*TASK DESCRIPTION*: In these records, how many lines contain "induction"? Please reply with the number only.

*RECORDS FOR PROCESSING*:
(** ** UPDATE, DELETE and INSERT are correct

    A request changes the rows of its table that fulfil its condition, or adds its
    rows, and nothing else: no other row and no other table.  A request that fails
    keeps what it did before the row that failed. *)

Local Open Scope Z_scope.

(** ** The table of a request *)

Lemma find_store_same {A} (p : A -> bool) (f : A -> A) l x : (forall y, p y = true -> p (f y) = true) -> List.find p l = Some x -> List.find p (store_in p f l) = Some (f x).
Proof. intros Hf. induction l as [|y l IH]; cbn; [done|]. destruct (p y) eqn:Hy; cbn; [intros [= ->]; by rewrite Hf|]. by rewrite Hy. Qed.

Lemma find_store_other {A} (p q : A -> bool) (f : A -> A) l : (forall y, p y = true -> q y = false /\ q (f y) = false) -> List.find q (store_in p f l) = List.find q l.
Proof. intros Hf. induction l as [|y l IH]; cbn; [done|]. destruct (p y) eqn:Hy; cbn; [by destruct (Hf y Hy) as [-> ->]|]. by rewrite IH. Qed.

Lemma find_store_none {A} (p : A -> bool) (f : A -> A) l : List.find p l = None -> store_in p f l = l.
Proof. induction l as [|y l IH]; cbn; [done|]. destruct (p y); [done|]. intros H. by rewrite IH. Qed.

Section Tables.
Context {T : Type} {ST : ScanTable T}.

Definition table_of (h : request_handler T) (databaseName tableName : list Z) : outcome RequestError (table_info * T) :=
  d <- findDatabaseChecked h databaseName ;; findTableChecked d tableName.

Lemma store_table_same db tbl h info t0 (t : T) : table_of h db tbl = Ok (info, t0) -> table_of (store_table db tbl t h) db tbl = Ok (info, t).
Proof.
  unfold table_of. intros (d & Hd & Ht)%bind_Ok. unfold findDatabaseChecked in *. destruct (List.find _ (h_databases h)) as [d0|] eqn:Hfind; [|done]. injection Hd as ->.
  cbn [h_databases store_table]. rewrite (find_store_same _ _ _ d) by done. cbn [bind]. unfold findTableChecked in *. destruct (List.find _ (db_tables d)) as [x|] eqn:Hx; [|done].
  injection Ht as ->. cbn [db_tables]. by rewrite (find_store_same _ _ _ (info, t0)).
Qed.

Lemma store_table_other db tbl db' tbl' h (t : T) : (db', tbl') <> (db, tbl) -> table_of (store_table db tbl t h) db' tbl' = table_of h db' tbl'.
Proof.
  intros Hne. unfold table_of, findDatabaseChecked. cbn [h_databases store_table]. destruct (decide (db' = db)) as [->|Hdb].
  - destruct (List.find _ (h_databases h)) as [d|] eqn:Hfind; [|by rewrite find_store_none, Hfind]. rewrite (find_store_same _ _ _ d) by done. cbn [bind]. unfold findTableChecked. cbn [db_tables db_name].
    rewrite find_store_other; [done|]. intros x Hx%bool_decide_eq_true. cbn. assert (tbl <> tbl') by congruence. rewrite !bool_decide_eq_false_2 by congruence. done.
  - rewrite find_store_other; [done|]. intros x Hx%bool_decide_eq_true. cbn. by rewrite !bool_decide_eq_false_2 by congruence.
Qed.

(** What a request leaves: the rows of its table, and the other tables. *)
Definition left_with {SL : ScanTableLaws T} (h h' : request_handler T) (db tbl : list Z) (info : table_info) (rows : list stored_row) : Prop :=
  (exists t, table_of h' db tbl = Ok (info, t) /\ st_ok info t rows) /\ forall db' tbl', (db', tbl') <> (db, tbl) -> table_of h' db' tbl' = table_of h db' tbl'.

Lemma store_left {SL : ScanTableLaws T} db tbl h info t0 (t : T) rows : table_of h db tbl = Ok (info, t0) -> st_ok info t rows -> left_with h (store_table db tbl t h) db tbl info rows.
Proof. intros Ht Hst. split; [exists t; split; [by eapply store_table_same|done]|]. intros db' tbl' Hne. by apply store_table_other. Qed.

*EXERCISE SOLUTION*: 3